* **WORK TO COMPLETE**
In the entries below, find the line with "(** A failed" and the line with "Definition bw_out (b". Reproduce those two lines and every line between them exactly, and nothing more.

* **DATA**
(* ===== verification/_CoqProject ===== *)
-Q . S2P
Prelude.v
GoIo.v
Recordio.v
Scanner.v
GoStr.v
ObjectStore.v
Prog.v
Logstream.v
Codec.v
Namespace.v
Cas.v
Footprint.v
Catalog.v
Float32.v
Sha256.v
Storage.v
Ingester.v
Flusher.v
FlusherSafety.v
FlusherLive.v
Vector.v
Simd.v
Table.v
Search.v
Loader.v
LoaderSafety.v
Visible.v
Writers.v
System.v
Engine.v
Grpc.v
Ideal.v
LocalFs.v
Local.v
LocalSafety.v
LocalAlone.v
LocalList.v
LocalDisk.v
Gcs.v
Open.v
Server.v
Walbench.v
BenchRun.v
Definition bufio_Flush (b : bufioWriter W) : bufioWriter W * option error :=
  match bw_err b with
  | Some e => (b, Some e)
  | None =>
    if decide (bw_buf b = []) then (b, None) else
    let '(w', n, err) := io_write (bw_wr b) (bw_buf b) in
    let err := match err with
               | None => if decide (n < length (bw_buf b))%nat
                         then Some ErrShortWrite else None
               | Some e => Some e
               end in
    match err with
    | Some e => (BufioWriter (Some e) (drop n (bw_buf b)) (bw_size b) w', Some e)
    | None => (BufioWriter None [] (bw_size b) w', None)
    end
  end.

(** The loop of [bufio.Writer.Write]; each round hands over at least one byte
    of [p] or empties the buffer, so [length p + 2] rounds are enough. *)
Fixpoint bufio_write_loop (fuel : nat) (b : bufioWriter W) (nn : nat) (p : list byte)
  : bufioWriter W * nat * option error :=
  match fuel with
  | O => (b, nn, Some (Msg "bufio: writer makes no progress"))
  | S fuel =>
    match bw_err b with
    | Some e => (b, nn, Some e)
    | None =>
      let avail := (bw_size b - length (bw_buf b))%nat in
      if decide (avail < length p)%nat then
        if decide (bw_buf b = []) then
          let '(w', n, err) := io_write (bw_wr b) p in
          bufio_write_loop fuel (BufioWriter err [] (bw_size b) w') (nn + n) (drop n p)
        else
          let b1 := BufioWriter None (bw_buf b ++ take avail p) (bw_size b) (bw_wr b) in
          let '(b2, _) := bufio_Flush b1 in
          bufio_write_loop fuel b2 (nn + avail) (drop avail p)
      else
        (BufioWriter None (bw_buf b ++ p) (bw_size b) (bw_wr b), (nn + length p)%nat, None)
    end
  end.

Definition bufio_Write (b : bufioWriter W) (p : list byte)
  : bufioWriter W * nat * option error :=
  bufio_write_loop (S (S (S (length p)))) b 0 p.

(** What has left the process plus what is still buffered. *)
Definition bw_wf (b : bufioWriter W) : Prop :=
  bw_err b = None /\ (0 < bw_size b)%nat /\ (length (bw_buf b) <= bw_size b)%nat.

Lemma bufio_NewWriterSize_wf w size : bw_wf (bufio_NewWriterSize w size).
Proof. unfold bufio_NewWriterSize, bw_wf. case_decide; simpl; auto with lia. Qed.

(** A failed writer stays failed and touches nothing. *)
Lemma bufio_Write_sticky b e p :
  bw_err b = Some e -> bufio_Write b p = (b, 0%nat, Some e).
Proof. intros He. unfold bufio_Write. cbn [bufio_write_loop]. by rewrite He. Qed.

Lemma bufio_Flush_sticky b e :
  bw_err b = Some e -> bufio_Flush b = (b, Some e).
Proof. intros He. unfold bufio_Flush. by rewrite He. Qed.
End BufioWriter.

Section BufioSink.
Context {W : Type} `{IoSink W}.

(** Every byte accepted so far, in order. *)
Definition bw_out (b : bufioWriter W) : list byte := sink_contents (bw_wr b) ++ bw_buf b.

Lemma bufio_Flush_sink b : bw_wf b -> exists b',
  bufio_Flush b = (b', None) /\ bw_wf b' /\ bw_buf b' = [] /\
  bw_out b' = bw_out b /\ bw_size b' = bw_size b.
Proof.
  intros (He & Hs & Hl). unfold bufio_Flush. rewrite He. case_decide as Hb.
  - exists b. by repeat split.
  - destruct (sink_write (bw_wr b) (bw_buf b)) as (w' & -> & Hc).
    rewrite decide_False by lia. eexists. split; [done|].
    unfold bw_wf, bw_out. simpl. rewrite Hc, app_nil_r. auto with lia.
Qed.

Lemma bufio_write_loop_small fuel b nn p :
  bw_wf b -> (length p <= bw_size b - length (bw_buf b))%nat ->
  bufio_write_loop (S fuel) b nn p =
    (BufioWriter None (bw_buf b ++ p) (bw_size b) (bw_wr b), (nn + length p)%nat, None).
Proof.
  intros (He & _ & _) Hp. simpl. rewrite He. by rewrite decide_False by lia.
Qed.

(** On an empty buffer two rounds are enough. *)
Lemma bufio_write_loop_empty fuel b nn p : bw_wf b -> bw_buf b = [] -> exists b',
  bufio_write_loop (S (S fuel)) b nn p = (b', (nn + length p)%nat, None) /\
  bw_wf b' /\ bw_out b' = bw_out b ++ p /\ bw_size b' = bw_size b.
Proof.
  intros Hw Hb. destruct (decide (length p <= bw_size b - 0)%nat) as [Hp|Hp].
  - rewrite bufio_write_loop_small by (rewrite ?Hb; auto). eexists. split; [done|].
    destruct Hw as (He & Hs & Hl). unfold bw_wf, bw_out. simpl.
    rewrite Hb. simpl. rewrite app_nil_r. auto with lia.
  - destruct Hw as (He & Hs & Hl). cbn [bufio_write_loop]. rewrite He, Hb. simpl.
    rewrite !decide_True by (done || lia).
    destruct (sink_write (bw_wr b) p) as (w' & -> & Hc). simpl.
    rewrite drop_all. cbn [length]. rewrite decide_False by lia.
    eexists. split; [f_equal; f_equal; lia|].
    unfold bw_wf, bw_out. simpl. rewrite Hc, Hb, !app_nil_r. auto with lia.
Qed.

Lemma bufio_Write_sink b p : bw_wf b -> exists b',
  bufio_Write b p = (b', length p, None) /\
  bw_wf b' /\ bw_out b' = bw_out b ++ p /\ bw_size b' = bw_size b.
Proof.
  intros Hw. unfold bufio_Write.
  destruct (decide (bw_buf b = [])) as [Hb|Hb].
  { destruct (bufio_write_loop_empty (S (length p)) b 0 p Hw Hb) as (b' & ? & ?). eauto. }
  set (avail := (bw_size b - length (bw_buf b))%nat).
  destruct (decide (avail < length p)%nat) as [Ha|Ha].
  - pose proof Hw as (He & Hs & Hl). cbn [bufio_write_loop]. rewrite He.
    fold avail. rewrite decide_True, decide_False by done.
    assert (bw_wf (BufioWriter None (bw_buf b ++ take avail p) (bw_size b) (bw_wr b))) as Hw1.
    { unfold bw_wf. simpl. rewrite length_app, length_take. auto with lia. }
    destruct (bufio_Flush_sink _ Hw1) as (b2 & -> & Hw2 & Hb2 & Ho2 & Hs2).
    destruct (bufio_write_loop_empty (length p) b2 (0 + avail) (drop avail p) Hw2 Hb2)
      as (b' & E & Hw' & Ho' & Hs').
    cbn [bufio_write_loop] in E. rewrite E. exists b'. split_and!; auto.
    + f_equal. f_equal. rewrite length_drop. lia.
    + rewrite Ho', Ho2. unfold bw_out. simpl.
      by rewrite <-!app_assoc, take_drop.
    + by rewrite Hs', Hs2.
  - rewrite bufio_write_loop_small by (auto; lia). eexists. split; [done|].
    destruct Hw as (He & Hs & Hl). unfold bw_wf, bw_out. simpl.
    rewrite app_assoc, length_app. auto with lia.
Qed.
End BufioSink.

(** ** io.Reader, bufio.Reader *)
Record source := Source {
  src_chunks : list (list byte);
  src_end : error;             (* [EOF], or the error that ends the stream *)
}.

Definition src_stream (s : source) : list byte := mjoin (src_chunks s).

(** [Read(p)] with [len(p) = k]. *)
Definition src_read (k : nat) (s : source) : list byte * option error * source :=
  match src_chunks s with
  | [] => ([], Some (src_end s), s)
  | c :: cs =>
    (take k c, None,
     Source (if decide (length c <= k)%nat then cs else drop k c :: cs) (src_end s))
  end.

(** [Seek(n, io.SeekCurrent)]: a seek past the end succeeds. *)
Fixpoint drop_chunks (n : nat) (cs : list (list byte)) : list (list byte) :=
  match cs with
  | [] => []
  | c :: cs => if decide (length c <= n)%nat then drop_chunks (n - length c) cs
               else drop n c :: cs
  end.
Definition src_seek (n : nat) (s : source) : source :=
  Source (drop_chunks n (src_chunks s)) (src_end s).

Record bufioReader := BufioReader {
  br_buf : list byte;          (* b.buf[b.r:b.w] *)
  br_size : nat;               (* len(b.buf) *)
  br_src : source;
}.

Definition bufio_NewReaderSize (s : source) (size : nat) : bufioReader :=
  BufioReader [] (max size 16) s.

* **OUTPUT FOR THIS TASK**
(** A failed writer stays failed and touches nothing. *)
Lemma bufio_Write_sticky b e p :
  bw_err b = Some e -> bufio_Write b p = (b, 0%nat, Some e).
Proof. intros He. unfold bufio_Write. cbn [bufio_write_loop]. by rewrite He. Qed.

Lemma bufio_Flush_sticky b e :
  bw_err b = Some e -> bufio_Flush b = (b, Some e).
Proof. intros He. unfold bufio_Flush. by rewrite He. Qed.
End BufioWriter.

Section BufioSink.
Context {W : Type} `{IoSink W}.

(** Every byte accepted so far, in order. *)
Definition bw_out (b : bufioWriter W) : list byte := sink_contents (bw_wr b) ++ bw_buf b.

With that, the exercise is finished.